El marco básico que regula la incompatibilidad de los funcionarios docentes se establece en la Ley 53/1984, de 26 de diciembre, de Incompatibilidades del personal al servicio de las Administraciones Públicas, desarrollada por el Real Decreto 598/1985.
Son normas elaboradas hace 40 años, con la legítima finalidad de proteger la imparcialidad e independencia de los funcionarios, así como de garantizar la eficiencia y rendimiento del sector público.
Sin embargo, en la actualidad, este marco normativo se ha convertido en un obstáculo para lograr la pretendida y necesaria eficiencia en el sector educativo, especialmente en Formación Profesional.
La nueva ordenación de la FP trata de acercar el sistema educativo al tejido productivo. Para lograrlo, entre otras medidas, se requiere un profesorado conectado con el entorno productivo. Esto choca con la actual regulación de las incompatibilidades de los funcionarios docentes.
Esta regulación impide, por un lado, que expertos del sector privado puedan acceder a la enseñanza y, por otro, que los docentes puedan actualizarse y adquirir experiencia real en el sector productivo ejerciendo su profesión en empresas privadas.
Otra de las consecuencias de esta situación es la escasez de profesores en determinadas especialidades, sobre todo de Formación Profesional. Al tener que elegir entre la docencia y la empresa privada, en numerosas ocasiones se opta por esta última, que suele ofrecer mejores condiciones económicas.
Es necesaria una revisión de la Ley 53/1984 con el fin de introducir excepciones específicas para los docentes, y que corresponda a la futura Ley de la Función Docente regular esta materia.
También es imprescindible modificar y unificar los distintos procedimientos de autorización de la compatibilidad en las diferentes Comunidades Autónomas, pues son demasiado rígidos y lentos. Como mínimo tardan tres meses en resolverse y esto desincentiva su solicitud.
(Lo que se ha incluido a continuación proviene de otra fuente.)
Lemma test_ok shared a t p w tested :
  channels_ok tested (channels w) →
  channels_ok (passed shared t p w ++ tested)%list (channels (test shared a t p w).2).
Proof.
  intros Hok. destruct (test _ _ _ _ _) as [res w'] eqn:H. cbn [snd]. unfold test in H.
  assert (channels_ok (passed shared t p w ++ tested)%list (channels w)) as Hok'
    by (eapply channels_ok_grow; [done|]; intros x Hx; apply elem_of_app; by right).
  apply bind_cases in H as [(e & E & ->)|([[i r] result] & w1 & E & H)]; apply test_check_cases in E as [-> E]; [done|].
  destruct (E _ _ _ eq_refl) as (Hi & Ht & Hp & Hpass). clear E. unfold test_write in H.
  apply bind_cases in H as [(e & E & ->)|(now & w2 & E & H)]; unfold get_now, gets in E; [done|].
  injection E as _ <-.
  refine (write_then_log i _ _ _ _ _ (channels_ok _) H _ Hok' _); [intros x; keeps_tac|].
  rewrite Hi. intros x [= <-].
  eapply (channels_ok_update tested); [done|done|..]; [| |by destruct r..].
  - intros x Hx. apply elem_of_app. by right.
  - assert (row_ok ((if bool_decide (tr_status result = "SUCCEEDED") then [(i, ig_config r)] else []) ++ tested)%list i
      (r <| ig_lastSyncAt := Some now |> <| ig_metadata := JObj (tested_metadata (readMetadata r) result) |>
         <| ig_updatedAt := now |>)) as [A1 A2 A3 A4].
    { destruct Hok as [Hrow _]. apply tested_metadata_ok; [by apply Hrow|by destruct r..]. }
    split; [done..| |done]. intros v Hv Hq. specialize (A3 v Hv Hq).
    apply elem_of_app in A3 as [A3|A3]; apply elem_of_app; [left|by right].
    case_bool_decide as Hs; [by rewrite Hpass|set_solver].
Qed.

(** ** Any sequence of operations *)

(** The world, and the tests that were passed so far. *)
Inductive ch_step (encrypt : string → string) : World Tbl * list (string * Json) → World Tbl * list (string * Json) → Prop :=
| ch_configure shared a t p cfg w T : ch_step encrypt (w, T) ((configure shared a t p cfg w).2, T)
| ch_rotate a t p w T : ch_step encrypt (w, T) ((rotateSecret encrypt a t p w).2, T)
| ch_test shared a t p w T : ch_step encrypt (w, T) ((test shared a t p w).2, (passed shared t p w ++ T)%list)
| ch_enable shared a t p b w T : ch_step encrypt (w, T) ((setEnabled shared a t p b w).2, T)
| ch_remove a t p w T : ch_step encrypt (w, T) ((remove a t p w).2, T)
| ch_other w w' T : channels w' = channels w → ch_step encrypt (w, T) (w', T).

Lemma reachable_ok encrypt w T w' T' :
  rtc (ch_step encrypt) (w, T) (w', T') → channels_ok T (channels w) → channels_ok T' (channels w').
Proof.
  intros H. remember (w, T) as s eqn:Es. remember (w', T') as s' eqn:Es'. revert w T w' T' Es Es'.
  induction H as [s|s1 s2 s3 Hs _ IH]; intros w T w' T' -> E2; [by injection E2 as <- <-|].
  destruct s2 as [w2 T2]. intros Hok. eapply IH; [done..|]. clear IH E2.
  inversion Hs; subst;
    eauto using configure_ok, rotateSecret_ok, test_ok, setEnabled_ok, remove_ok. congruence.
Qed.

Lemma has_number_iff target r :
  has_number target r = true ↔ phone_of r = Some target.
Proof.
  unfold has_number, phone_of, config_fields, text. destruct (ig_config r) as [| | | | |fields]; try done.
  destruct (get_field _ fields) as [[]|]; simpl; rewrite ?bool_decide_eq_true; naive_solver.
Qed.

Lemma at_most_one {A} (l : list A) : NoDup l → (∀ x y, x ∈ l → y ∈ l → x = y) → l = [] ∨ ∃ x, l = [x].
Proof.
  destruct l as [|x [|y l]]; [by left|right; by exists x|]. intros Hnd H. exfalso.
  apply NoDup_cons in Hnd as [Hx _]. apply Hx. rewrite (H x y); set_solver.
Qed.

(** C6: After any operations, run one after another, on a deployment that had no channels, a
    channel that carries traffic passed a connection test of exactly the configuration it has. *)
Theorem enabled_channel_tested encrypt w w' T i r :
  channels w = ∅ → rtc (ch_step encrypt) (w, []) (w', T) →
  channels w' !! i = Some r → ig_isEnabled r = true → (i, ig_config r) ∈ T.
Proof.
  intros He Hs Hi Hen. apply reachable_ok in Hs as [Hrow _]; [|rewrite He; by split; [|split]].
  destruct (Hrow _ _ Hi) as [_ _ A3 A4]. destruct (A4 Hen) as (v & Hv & Hq). eauto.
Qed.

(** C26: An inbound message finds the organization whose enabled channel has its number, which
    is the only one. *)
Theorem business_number_one_owner encrypt w w' T n t :
  channels w = ∅ → rtc (ch_step encrypt) (w, []) (w', T) →
  resolveTenantId n w' = (Ok (Some t), w') ↔
  ∃ i r, channels w' !! i = Some r ∧ ig_tenantId r = t ∧ ig_isEnabled r = true ∧
    number_of r = Some (normalizePhone n).
Proof.
  intros He Hs. apply reachable_ok in Hs as [_ [Hnum Huniq]]; [|rewrite He; by split; [|split]].
  unfold resolveTenantId, find_many, gets, mbind, M_bind, mret, M_ret.
  set (l := filter _ _).
  assert (∀ i r, (i, r) ∈ l ↔ channels w' !! i = Some r ∧ ig_isEnabled r = true ∧
            number_of r = Some (normalizePhone n)) as Hl.
  { intros i r. unfold l. rewrite list_elem_of_filter, findMany_all. unfold number_of, rows_of. cbn.
    rewrite has_number_iff. case_bool_decide; naive_solver. }
  assert (NoDup l) as Hnd by (apply NoDup_filter, (NoDup_fmap_1 fst), findMany_NoDup).
  destruct (at_most_one l Hnd) as [E|([i r] & E)].
  - intros [i r] [j x] (Hi & _ & Hin)%Hl (Hj & _ & Hjn)%Hl.
    assert (i = j) as ->; [|naive_solver].
    eapply Huniq; eauto. unfold number_of in Hin, Hjn. repeat case_bool_decide; congruence.
  - rewrite E. split; [done|]. intros (i & r & Hi & _ & Hen & Hn). exfalso.
    eapply not_elem_of_nil. rewrite <-E. by apply Hl.
  - rewrite E. split.
    + intros [= <-]. assert ((i, r) ∈ l) as (Hi & Hen & Hn)%Hl by (rewrite E; by left). by exists i, r.
    + intros (j & x & Hj & <- & Hen & Hn). assert ((j, x) ∈ l) as Hin by by apply Hl.
      rewrite E in Hin. by apply list_elem_of_singleton in Hin as [= -> ->].
Qed.
End facts.

(** ** A concrete deployment *)

Definition deployment : SharedProviders := mkShared true (Some "smtp.mail.io") (Some "help@omni.io") (Settles true).

Definition one_tenant : World (gmap string) :=
  world_of 1000 (empty_db
    <| d_users := {["u1" := mkUserRow (Some "t1") "ann@acme.io" None "Ann" "Lee" TENANT_MANAGER UActive None None
                              "UTC" "en" (Some 0) None None 0 None (JObj []) 0 0]} |>
    <| d_tenants := {["t1" := mkTenantRecord "Acme" "acme" "ACTIVE" "pro" None None 5 100 10
                                (JObj []) None None 0 0]} |>).

Definition number (n : string) : ChannelConfig := mkChannelConfig (Some n) None None None.

Definition run {A} (m : W (gmap string) A) (w : World (gmap string)) : World (gmap string) := (m w).2.

(** A number is configured, tested and enabled. *)
Definition w1 := run (configure deployment "u1" "t1" Whatsapp (number "+1 (202) 555-0100")) one_tenant.
Definition w2 := run (test deployment "u1" "t1" Whatsapp) w1.
Definition w3 := run (setEnabled deployment "u1" "t1" Whatsapp true) w2.
Definition t2 := passed deployment "t1" Whatsapp w1.

Lemma w3_reachable : rtc (ch_step (λ s, s)) (one_tenant, []) (w3, t2).
Proof.
  eapply rtc_l; [apply ch_configure|]. eapply rtc_l; [apply ch_test|]. eapply rtc_l; [apply ch_enable|].
  unfold w3, w2, w1, t2, run. rewrite app_nil_r. apply rtc_refl.
Qed.

Lemma enabled_channel_tested_witness :
  ∃ i r, rows_of d_integrations w3 !! i = Some r ∧ ig_isEnabled r = true ∧ (i, ig_config r) ∈ t2.
Proof.
  assert (∃ r, rows_of d_integrations w3 !! "id0" = Some r ∧ ig_isEnabled r = true) as (r & Hr & He)
    by (eexists; split; vm_compute; reflexivity).
  exists "id0", r. split; [exact Hr|]. split; [exact He|].
  refine (enabled_channel_tested (λ s, s) one_tenant w3 t2 "id0" r _ w3_reachable Hr He).
  vm_compute. reflexivity.
Defined.

Lemma business_number_one_owner_witness :
  ∃ i r, rows_of d_integrations w3 !! i = Some r ∧ ig_tenantId r = "t1" ∧ ig_isEnabled r = true ∧
    number_of r = Some "+12025550100".
Proof.
  refine (proj1 (business_number_one_owner (λ s, s) one_tenant w3 t2 "+12025550100" "t1" _ w3_reachable) _);
    vm_compute; reflexivity.
Defined.

(** The test writes back the metadata it read before it waited for the provider, with the
    version of then: a configuration written meanwhile, never tested, can be enabled. *)
Lemma untested_config_enabled :
  let during := run (configure deployment "u1" "t1" Whatsapp (number "+442071838750")) w1 in
  match test_check deployment "t1" Whatsapp w1 with
  | (Ok checked, _) =>
      match setEnabled deployment "u1" "t1" Whatsapp true (run (test_write "u1" "t1" Whatsapp checked) during) with
      | (Ok v, _) => cv_isEnabled v = true ∧ cv_config v = [("phoneNumber", jstr "+442071838750")]
      | _ => False
      end
  | _ => False
  end.
Proof. vm_compute. split; reflexivity. Qed.

(** ** The sender of mails *)

(** A configured name can end neither the quotation nor the header line. *)
Theorem sender_name_safe s : str_forall (λ c, negb (unsafe_in_name c)) (sender_name s) = true.
Proof.
  apply trim_forall. apply str_flat_map_forall. intros c. destruct (unsafe_in_name c) eqn:E; [done|]. simpl. by rewrite E.
Qed.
Las Administraciones educativas autonómicas son las competentes para tramitar y resolver las solicitudes de compatibilidad, lo que añade desigualdades entre los distintos territorios. En algunos supuestos se permite renunciar al complemento específico para pedir la compatibilidad, a pesar de que supone una renuncia económica considerable y no garantiza la autorización.
En definitiva, se requiere que sea la propia normativa estatal del profesorado la que regule la incompatibilidad de los funcionarios docentes, de forma que agilice y unifique los trámites, y flexibilice los supuestos, sin perder de vista la necesaria imparcialidad de la función pública.